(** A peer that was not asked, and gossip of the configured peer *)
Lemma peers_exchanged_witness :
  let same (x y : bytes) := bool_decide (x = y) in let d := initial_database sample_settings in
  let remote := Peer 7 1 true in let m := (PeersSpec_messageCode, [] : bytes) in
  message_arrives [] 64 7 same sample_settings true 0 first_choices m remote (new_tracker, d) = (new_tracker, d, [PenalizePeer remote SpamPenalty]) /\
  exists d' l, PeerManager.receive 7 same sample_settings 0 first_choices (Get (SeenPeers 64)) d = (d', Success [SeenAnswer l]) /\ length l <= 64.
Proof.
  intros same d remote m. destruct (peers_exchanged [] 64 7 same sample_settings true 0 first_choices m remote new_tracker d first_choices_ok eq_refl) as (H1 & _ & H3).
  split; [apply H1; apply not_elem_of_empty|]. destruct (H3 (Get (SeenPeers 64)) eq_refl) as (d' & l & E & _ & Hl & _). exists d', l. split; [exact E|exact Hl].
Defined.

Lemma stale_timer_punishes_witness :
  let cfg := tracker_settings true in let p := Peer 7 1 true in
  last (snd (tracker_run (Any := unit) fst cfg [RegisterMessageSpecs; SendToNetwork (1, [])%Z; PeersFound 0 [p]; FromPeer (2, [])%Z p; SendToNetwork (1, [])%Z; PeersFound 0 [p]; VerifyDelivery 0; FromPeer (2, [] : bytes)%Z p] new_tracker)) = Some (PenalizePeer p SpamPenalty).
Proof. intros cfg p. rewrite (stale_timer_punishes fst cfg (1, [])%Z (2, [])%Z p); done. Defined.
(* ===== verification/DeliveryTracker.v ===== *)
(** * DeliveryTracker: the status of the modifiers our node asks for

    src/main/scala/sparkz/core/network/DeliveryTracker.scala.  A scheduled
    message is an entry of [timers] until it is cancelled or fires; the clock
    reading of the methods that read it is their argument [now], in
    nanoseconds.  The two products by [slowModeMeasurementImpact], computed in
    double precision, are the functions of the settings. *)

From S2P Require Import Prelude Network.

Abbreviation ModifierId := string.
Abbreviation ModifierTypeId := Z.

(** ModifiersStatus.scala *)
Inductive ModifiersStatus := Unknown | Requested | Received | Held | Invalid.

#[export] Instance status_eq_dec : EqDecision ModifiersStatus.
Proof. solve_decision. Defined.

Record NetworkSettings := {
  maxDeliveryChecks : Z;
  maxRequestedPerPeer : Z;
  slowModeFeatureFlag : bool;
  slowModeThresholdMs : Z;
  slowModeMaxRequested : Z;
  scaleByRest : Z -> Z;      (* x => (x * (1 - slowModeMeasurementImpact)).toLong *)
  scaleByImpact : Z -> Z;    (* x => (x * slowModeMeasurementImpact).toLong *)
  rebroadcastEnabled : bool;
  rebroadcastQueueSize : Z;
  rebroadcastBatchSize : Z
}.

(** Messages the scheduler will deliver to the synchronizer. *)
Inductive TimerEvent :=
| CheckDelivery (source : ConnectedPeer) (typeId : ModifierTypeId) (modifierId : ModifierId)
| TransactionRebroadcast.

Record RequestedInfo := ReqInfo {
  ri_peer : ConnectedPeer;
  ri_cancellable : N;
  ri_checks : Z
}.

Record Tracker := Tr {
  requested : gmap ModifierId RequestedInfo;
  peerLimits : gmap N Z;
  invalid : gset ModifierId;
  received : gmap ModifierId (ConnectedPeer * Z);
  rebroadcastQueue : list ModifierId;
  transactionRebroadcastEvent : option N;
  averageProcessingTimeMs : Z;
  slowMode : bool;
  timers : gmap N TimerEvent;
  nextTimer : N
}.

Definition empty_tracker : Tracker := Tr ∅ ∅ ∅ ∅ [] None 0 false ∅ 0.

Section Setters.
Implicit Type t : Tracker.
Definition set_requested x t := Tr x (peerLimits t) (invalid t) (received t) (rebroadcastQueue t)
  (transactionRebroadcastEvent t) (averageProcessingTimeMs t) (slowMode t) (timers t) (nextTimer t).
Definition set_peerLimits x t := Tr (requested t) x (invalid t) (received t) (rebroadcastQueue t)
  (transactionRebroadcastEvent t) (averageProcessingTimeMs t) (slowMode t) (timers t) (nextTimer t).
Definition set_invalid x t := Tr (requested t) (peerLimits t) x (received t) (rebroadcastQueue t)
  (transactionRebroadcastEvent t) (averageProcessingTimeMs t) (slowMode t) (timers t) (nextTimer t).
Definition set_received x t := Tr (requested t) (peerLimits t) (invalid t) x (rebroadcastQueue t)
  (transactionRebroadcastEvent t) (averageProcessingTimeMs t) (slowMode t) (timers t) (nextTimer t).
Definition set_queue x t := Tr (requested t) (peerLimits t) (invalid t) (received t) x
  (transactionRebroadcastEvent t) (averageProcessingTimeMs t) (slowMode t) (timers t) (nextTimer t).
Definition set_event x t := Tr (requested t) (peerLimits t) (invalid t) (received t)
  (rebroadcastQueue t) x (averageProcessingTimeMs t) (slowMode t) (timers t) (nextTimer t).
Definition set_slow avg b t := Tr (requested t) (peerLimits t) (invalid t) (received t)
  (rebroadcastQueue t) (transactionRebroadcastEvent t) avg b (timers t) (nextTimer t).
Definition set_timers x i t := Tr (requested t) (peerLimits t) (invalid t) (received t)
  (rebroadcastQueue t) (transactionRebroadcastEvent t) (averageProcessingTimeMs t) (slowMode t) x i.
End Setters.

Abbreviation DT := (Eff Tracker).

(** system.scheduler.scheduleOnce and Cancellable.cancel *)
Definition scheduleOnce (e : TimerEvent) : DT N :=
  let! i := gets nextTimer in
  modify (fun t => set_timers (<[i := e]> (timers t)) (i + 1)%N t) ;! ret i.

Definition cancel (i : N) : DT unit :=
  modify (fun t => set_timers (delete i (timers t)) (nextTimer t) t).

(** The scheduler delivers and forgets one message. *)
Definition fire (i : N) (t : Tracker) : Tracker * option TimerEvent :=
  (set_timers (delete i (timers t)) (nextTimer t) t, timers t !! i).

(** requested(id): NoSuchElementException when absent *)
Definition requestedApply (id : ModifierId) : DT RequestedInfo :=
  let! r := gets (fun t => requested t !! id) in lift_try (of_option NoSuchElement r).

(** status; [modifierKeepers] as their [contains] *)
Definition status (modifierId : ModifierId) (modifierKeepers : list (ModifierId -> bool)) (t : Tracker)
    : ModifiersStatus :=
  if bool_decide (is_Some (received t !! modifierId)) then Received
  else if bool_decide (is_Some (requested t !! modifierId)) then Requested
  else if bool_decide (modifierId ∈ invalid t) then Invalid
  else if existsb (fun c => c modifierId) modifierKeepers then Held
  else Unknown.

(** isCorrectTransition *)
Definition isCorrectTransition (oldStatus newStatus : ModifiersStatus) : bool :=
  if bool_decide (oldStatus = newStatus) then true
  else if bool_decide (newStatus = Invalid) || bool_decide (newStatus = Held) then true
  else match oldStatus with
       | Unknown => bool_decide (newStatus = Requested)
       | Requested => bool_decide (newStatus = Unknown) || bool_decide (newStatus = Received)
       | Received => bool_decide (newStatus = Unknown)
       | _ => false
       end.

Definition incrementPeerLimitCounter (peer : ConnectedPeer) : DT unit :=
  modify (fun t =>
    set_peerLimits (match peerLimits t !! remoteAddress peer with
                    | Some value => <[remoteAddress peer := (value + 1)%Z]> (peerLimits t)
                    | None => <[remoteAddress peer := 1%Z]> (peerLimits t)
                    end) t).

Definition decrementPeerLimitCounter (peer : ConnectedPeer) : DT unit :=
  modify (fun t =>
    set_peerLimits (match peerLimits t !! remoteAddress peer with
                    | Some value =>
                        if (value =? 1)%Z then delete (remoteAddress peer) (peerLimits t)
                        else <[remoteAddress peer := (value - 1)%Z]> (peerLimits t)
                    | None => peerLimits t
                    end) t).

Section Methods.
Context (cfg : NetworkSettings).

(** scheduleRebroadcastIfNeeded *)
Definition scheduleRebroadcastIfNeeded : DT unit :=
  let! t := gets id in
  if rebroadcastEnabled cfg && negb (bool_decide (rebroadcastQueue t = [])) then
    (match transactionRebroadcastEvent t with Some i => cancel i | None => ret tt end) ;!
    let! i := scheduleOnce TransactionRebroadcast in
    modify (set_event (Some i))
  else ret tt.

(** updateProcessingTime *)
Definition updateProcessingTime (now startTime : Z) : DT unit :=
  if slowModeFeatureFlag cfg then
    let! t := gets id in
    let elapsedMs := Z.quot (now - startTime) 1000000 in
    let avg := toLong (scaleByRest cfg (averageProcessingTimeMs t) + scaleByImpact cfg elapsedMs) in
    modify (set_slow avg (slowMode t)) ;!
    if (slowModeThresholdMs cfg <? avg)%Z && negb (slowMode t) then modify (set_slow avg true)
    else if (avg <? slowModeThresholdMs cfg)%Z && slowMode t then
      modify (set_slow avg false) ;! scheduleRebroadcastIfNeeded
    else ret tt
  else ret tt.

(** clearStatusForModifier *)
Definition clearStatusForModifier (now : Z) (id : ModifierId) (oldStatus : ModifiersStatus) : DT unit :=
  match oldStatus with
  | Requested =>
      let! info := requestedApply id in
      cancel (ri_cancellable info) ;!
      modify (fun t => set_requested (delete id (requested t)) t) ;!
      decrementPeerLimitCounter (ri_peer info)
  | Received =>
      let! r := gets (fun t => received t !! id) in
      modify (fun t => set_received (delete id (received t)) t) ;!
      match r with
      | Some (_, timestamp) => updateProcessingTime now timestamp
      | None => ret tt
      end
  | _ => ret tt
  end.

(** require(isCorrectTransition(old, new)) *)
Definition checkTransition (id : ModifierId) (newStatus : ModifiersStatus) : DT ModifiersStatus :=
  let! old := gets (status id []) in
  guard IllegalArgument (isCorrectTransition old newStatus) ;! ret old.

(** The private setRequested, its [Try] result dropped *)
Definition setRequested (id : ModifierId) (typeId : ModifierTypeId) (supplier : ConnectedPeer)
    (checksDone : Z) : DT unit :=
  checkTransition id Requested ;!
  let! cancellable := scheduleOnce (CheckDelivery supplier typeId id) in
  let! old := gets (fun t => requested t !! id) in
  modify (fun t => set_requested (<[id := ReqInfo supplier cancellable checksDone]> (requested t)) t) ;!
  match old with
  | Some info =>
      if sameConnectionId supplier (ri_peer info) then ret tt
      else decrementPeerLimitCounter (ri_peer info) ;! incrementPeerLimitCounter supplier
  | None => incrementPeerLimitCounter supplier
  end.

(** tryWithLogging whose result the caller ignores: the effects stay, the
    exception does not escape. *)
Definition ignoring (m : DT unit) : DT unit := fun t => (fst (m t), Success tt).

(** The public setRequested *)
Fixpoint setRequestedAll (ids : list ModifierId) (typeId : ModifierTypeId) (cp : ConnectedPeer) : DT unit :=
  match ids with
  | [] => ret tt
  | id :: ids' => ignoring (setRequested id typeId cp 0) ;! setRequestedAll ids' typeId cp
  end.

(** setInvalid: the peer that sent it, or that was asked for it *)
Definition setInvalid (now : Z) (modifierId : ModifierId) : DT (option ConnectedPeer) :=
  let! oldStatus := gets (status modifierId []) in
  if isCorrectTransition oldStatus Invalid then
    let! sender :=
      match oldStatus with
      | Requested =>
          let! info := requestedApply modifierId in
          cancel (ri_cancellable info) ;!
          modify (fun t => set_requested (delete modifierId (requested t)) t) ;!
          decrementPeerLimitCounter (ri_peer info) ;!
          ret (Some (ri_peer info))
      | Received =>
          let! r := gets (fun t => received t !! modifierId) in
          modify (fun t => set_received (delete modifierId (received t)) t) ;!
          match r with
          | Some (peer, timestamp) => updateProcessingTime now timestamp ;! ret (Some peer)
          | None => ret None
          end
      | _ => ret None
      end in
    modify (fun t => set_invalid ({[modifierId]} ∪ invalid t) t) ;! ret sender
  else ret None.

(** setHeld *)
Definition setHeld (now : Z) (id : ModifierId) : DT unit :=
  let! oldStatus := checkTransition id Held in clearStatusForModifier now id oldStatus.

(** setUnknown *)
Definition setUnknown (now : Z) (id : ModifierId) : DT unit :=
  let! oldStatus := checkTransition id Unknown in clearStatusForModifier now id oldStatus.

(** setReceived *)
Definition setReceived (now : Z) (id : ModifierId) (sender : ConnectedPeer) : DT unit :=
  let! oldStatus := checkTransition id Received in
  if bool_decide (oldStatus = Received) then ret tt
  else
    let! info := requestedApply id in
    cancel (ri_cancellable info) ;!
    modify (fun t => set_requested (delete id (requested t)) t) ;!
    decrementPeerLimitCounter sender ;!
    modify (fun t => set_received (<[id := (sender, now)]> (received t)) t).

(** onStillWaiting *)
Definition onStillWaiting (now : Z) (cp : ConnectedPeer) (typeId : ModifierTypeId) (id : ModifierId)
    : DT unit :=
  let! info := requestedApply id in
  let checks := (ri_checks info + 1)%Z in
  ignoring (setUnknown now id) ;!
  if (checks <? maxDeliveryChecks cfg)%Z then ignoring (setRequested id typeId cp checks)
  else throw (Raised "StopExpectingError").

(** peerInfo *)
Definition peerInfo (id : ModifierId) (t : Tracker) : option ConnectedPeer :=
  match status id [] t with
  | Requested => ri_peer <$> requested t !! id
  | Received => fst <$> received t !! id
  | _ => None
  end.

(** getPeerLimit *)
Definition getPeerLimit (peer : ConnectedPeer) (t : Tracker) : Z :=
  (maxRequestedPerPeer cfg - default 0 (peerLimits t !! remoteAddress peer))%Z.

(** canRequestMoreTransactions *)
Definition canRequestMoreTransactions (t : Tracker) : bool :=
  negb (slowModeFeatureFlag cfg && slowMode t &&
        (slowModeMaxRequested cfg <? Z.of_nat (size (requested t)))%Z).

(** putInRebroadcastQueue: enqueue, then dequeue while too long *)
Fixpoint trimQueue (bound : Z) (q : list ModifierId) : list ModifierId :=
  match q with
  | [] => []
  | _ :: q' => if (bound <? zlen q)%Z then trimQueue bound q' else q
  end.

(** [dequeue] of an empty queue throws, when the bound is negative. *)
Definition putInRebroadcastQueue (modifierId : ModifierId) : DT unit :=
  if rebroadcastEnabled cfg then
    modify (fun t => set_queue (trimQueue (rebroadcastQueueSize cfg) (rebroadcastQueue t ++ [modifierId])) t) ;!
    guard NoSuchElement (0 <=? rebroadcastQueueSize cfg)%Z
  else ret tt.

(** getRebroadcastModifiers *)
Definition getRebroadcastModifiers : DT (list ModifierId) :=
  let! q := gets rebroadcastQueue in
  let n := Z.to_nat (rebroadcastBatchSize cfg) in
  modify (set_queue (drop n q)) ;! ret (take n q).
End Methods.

━━━━━━

**Your goal**
Would you output, from the records above, exactly the run of lines that starts at the line containing "else if existsb" and ends at the line containing "(newStatus = Requested)", and only that run?

**Task result**
  else if existsb (fun c => c modifierId) modifierKeepers then Held
  else Unknown.

(** isCorrectTransition *)
Definition isCorrectTransition (oldStatus newStatus : ModifiersStatus) : bool :=
  if bool_decide (oldStatus = newStatus) then true
  else if bool_decide (newStatus = Invalid) || bool_decide (newStatus = Held) then true
  else match oldStatus with
       | Unknown => bool_decide (newStatus = Requested)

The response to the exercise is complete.